A Mão Dele Não Está Encolhida
Nada falha nos ouvidos do nosso Pai; é o pecado que se interpõe. O próprio povo o descreve: tateiam paredes ao meio-dia, esperam uma justiça que nunca chega. Ninguém intervém, então ele arma-se e vem como Redentor para os que se convertem.
59 1Eis que a mão do nosso Pai não está tão encolhida que não possa salvar, nem o seu ouvido tão surdo que não possa ouvir. 2Mas as vossas maldades vos separaram do vosso Pai, e os vossos pecados esconderam de vós o seu rosto, de modo que ele não ouve. 3Porque as vossas mãos estão contaminadas de sangue, e os vossos dedos, de iniquidade; os vossos lábios falaram mentiras, a vossa língua murmura perversidade. 4Ninguém clama por justiça, e ninguém pleiteia com honestidade. Confiam no vazio e falam mentiras; concebem opressão e dão à luz a maldade. 5Chocam ovos de víboras e tecem teias de aranha; quem come dos seus ovos morre, e, quando um é esmagado, sai uma víbora. 6As suas teias não servem de roupa, e não conseguem cobrir-se com o que fazem. As suas obras são obras de iniquidade, e as suas mãos estão cheias de violência. 7Os seus pés correm para o mal, e se apressam a derramar sangue inocente. Os seus pensamentos são pensamentos de iniquidade; ruína e destruição há pelos seus caminhos. 8O caminho da paz não conhecem, e não há justiça nos seus passos. Tornaram tortuosas as suas veredas; quem por elas anda não conhece a paz. 9Por isso, a justiça está longe de nós, e a retidão não nos alcança. Esperamos pela luz, mas eis que só há trevas; pelo resplendor, mas andamos na escuridão. 10Apalpamos as paredes como os cegos; como os que não têm olhos, andamos apalpando. Tropeçamos ao meio-dia como se fosse ao crepúsculo; entre os fortes, somos como mortos. 11Todos nós rugimos como ursos e gememos tristemente como pombas. Esperamos pela justiça, mas não há nenhuma; pela salvação, mas ela permanece longe de nós. 12Porque as nossas rebeliões se multiplicaram diante de ti, e os nossos pecados testemunham contra nós. As nossas rebeliões estão conosco, e conhecemos as nossas iniquidades: 13rebelar-nos e negar o nosso Pai, desviar-nos de seguir o nosso Pai, falar opressão e revolta, conceber e murmurar palavras mentirosas do coração.

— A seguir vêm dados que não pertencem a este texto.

(** * RagAgent: a retrieval-augmented chat agent

    A shallow embedding of
    [libs/langchain/langchain/automaton/agent_implementations/rag_agent.py]:
    the [prompt_generator] function and the [RagAgent] class with its
    [__init__], [step] and [run] methods, together with the properties
    that the specification of the repository states about them. *)

From Stdlib Require Import ZArith Lia.
From stdpp Require Import base option list strings gmap pretty.

Local Open Scope Z_scope.
Local Open Scope nat_scope.

(** ** Message model *)

(** The line feed, written [\n] in the Python literals. *)
Definition LF : string := String (Ascii.ascii_of_nat 10) EmptyString.

(** Modelled from the spec: [langchain.schema.Document] is not part of the
    sources at hand.  A retrieval result is [{page_content: text,
    metadata: mapping(string -> value)}]; a metadata value is kept as the
    text that an f-string interpolation of it produces. *)
Record Document : Type := mkDocument {
  page_content : string;
  metadata : gmap string string
}.

(** Modelled from the spec: [langchain.schema.messages] is not part of the
    sources at hand.  A chat message is human-authored, AI-authored, or a
    generic chat message (system, function/tool, or with a free role). *)
Inductive BaseMessage : Type :=
| HumanMessage (content : string)
| AIMessage (content : string)
| SystemMessage (content : string)
| FunctionMessage (name content : string)
| ChatMessage (role content : string).

(** Modelled from the spec: [langchain.automaton.typedefs] is not part of
    the sources at hand.  The internal events are [RetrievalRequest{query}],
    [RetrievalResponse{results}], the finish signal [AgentFinish{...}], and
    any further internal event, kept with its tag. *)
Inductive InternalMessage : Type :=
| RetrievalRequest (query : string)
| RetrievalResponse (results : list Document)
| AgentFinish (result : string)
| OtherInternal (tag data : string).

(** [MessageLike = Union[BaseMessage, InternalMessage]]: exactly one
    variant tag per event. *)
Inductive MessageLike : Type :=
| Chat (m : BaseMessage)
| Internal (m : InternalMessage).

Coercion Chat : BaseMessage >-> MessageLike.
Coercion Internal : InternalMessage >-> MessageLike.

(** ** [prompt_generator] *)

(** Python's [enumerate(xs, start)]. *)
Fixpoint enumerate_from {A : Type} (start : nat) (xs : list A) : list (nat * A) :=
  match xs with
  | [] => []
  | x :: xs => (start, x) :: enumerate_from (S start) xs
  end.

Definition enumerate {A : Type} (xs : list A) : list (nat * A) :=
  enumerate_from 0 xs.

(** The body of [for field in ["title", "description", "source"]]:
    [if field in doc.metadata: prompt += f"{doc.metadata[field]}\n"]. *)
Definition add_field (doc : Document) (prompt : string) (field : string) : string :=
  match metadata doc !! field with
  | Some value => prompt +:+ (value +:+ LF)
  | None => prompt
  end.

(** The body of [for idx, doc in enumerate(message.results)]. *)
Definition add_result (prompt : string) (entry : nat * Document) : string :=
  let '(idx, doc) := entry in
  let prompt := prompt +:+ ("--- Result " +:+ pretty idx +:+ " ---" +:+ LF) in
  let prompt := prompt +:+ ("Text:" +:+ LF) in
  let prompt := prompt +:+ page_content doc in
  let prompt := foldl (add_field doc) prompt ["title"; "description"; "source"] in
  prompt +:+ ("--- End Result " +:+ pretty idx +:+ " ---" +:+ LF).

(** The [RetrievalResponse] branch up to the construction of the message:
    the value of [prompt] when [messages.append] is reached.  A sequence
    is truthy exactly when it is not empty. *)
Definition results_prompt (results : list Document) : string :=
  let prompt := "" in
  match results with
  | _ :: _ => foldl add_result prompt (enumerate results)
  | [] => "Found no results for the query."
  end.

(** The body of [for message in input_messages], on the accumulator
    [messages]. *)
Definition add_message (messages : list BaseMessage) (message : MessageLike)
  : list BaseMessage :=
  match message with
  | Chat m => messages ++ [m]
  | Internal (RetrievalResponse results) =>
      messages ++
        [HumanMessage
           (("Context: <result>" +:+ LF) +:+ results_prompt results
              +:+ (LF +:+ "</result>"))]
  | Internal _ => messages
  end.

Definition prompt_generator (input_messages : list MessageLike) : list BaseMessage :=
  let messages := [] in
  foldl add_message messages input_messages.

(** ** Effects: collaborators, exceptions and the produced events *)

(** What a call can raise: the [AttributeError] of an attribute access on
    [None], or whatever a collaborator raises. *)
Inductive Exception : Type :=
| AttributeError (msg : string)
| CollaboratorError (msg : string).

Section Agent.

(** The state of the services behind the collaborators (language model,
    retrieval backend, memory), and [RunnableConfig]. *)
Context {World Config : Type}.

(** The collaborator invocations, in the order they are made. *)
Inductive Call : Type :=
| ProcessCall (messages : list MessageLike)
| RetrieverCall (request : MessageLike) (config : option Config)
| LLMCall (messages : list MessageLike) (config : option Config).

(** The interfaces of the three collaborators: each may change the
    outside world and may raise. *)
Definition LLMProgram : Type :=
  list MessageLike -> option Config -> World -> (Exception + list MessageLike) * World.
Definition RetrieverAdapter : Type :=
  MessageLike -> option Config -> World -> (Exception + MessageLike) * World.
Definition WorkingMemoryManager : Type :=
  list MessageLike -> World -> (Exception + list MessageLike) * World.

(** The state threaded through [step] and [run]: the outside world, the
    trace of collaborator calls, and the events the generator [run] has
    produced so far. *)
Record State : Type := mkState {
  world : World;
  calls : list Call;
  yielded : list MessageLike
}.

Definition M (A : Type) : Type := State -> (Exception + A) * State.

Definition ret {A : Type} (a : A) : M A := fun s => (inr a, s).

Definition bind {A B : Type} (c : M A) (k : A -> M B) : M B :=
  fun s =>
    match c s with
    | (inl e, s') => (inl e, s')
    | (inr a, s') => k a s'
    end.

Definition raise {A : Type} (e : Exception) : M A := fun s => (inl e, s).

Definition record (c : Call) (w : World) (s : State) : State :=
  mkState w (calls s ++ [c]) (yielded s).

(** [yield m]: one event handed to the consumer. *)
Definition yield (m : MessageLike) : M unit :=
  fun s => (inr tt, mkState (world s) (calls s) (yielded s ++ [m])).

End Agent.

Arguments Call : clear implicits.
Arguments LLMProgram : clear implicits.
Arguments RetrieverAdapter : clear implicits.
Arguments WorkingMemoryManager : clear implicits.
Arguments State : clear implicits.
Arguments M : clear implicits.

Notation "'let*' x ':=' c 'in' k" := (bind c (fun x => k))
  (at level 10, x pattern, c at level 100, k at level 200).
Notation "c ';;' k" := (bind c (fun _ => k))
  (at level 100, k at level 200, right associativity).

(** ** The agent *)

Section RagAgent.

Context {World Config : Type}.

(** The attributes [__init__] sets. *)
Record RagAgent : Type := mkRagAgent {
  llm_program : LLMProgram World Config;
  retriever : RetrieverAdapter World Config;
  memory_manager : option (WorkingMemoryManager World)
}.

(** [self.llm_program.invoke(messages, config=config)] *)
Definition invoke_llm_program (self : RagAgent) (messages : list MessageLike)
    (config : option Config) : M World Config (list MessageLike) :=
  fun s =>
    let '(r, w) := llm_program self messages config (world s) in
    (r, record (LLMCall messages config) w s).

(** [self.retriever.invoke(request, config=config)] *)
Definition invoke_retriever (self : RagAgent) (request : MessageLike)
    (config : option Config) : M World Config MessageLike :=
  fun s =>
    let '(r, w) := retriever self request config (world s) in
    (r, record (RetrieverCall request config) w s).

(** [self.memory_manager.process(messages)]; the attribute access on
    [None] raises. *)
Definition process (self : RagAgent) (messages : list MessageLike)
  : M World Config (list MessageLike) :=
  match memory_manager self with
  | None => raise (AttributeError "'NoneType' object has no attribute 'process'")
  | Some mm =>
      fun s =>
        let '(r, w) := mm messages (world s) in
        (r, record (ProcessCall messages) w s)
  end.

(** [RagAgent.step].  [messages[-1] if messages else None] is [last
    messages]; the events are class instances that define neither
    [__bool__] nor [__len__], so [not last_message] holds for [None]
    only.  The class patterns of [match] are tried in the order of the
    source. *)
Definition step (self : RagAgent) (messages : list MessageLike)
    (config : option Config) : M World Config (list MessageLike) :=
  let last_message := last messages in
  match last_message with
  | None => ret []
  | Some last_message =>
      match last_message with
      | Chat (AIMessage _) => ret []
      | Internal (AgentFinish _) => ret []
      | Chat (HumanMessage content) => ret [Internal (RetrievalRequest content)]
      | Internal (RetrievalRequest _) =>
          let* response := invoke_retriever self last_message config in
          ret [response]
      | _ => invoke_llm_program self messages config
      end
  end.

(** [yield from new_messages] *)
Fixpoint yield_from (new_messages : list MessageLike) : M World Config unit :=
  match new_messages with
  | [] => ret tt
  | m :: rest => yield m ;; yield_from rest
  end.

(** How one pass through a loop body ends. *)
Inductive Control : Type := Next | Break.

(** [for _ in range(n): body], the body acting on the loop's local
    variable and able to [break]. *)
Fixpoint for_range {S : Type} (n : nat) (body : S -> M World Config (Control * S))
    (local : S) : M World Config S :=
  match n with
  | O => ret local
  | S n' =>
      let* (ctl, local) := body local in
      match ctl with
      | Break => ret local
      | Next => for_range n' body local
      end
  end.

(** The body of the loop of [run], on the local [all_messages].
    [all_messages.extend(new_messages)] lengthens in place the list that
    [process] returned; the log is kept here by value, which is what the
    next round hands to [process].  A memory manager that keeps a
    reference to the list it returns would see it grow: that sharing is
    not part of the model. *)
Definition run_body (self : RagAgent) (config : option Config)
    (all_messages : list MessageLike)
  : M World Config (Control * list MessageLike) :=
  let* all_messages := process self all_messages in
  let* new_messages := step self all_messages config in
  match new_messages with
  | [] => ret (Break, all_messages)
  | _ :: _ =>
      yield_from new_messages ;;
      ret (Next, all_messages ++ new_messages)
  end.

(** [RagAgent.run], consumed to its end.  [max_iterations] is [None]
    when the caller leaves the keyword out; [range] of a number that is
    not positive is empty. *)
Definition run (self : RagAgent) (messages : list MessageLike)
    (config : option Config) (max_iterations : option Z) : M World Config unit :=
  let max_iterations := default 100%Z max_iterations in
  let all_messages := messages in
  for_range (Z.to_nat max_iterations) (run_body self config) all_messages ;;
  ret tt.

End RagAgent.

Arguments RagAgent : clear implicits.

(** ** Construction *)

Section Construction.

Context {World Config : Type}.

(** [create_llm_program] and [create_retriever] of
    [langchain.automaton.runnables] are not part of the sources at hand:
    they are parameters, as are the types of what they are given. *)
Context {LanguageModel PromptGenerator Tool Parser BaseRetriever : Type}.
Variable create_llm_program :
  LanguageModel -> PromptGenerator -> option (list Tool) -> option Parser ->
  option (list string) -> bool -> LLMProgram World Config.
Variable create_retriever : option BaseRetriever -> RetrieverAdapter World Config.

14Assim, a justiça se retirou, e a retidão se pôs de longe; pois a verdade tropeçou na praça, e a integridade não pode entrar. 15Falta a verdade, e quem se desvia do mal é despojado. O nosso Pai viu isso e desagradou-lhe que não houvesse justiça. 16Viu que não havia ninguém, e admirou-se de que ninguém interviesse; então o seu próprio braço lhe trouxe a salvação, e a sua justiça o susteve. a a v16 O nosso Pai viu que ninguém podia salvar, então enviou o seu próprio braço — a força da sua salvação. João identifica o braço do nosso Pai como Jesus (João 12:38). 17Vestiu-se de justiça como de uma couraça, e pôs o capacete da salvação na cabeça; vestiu-se de vestes de vingança e cobriu-se de zelo como de um manto.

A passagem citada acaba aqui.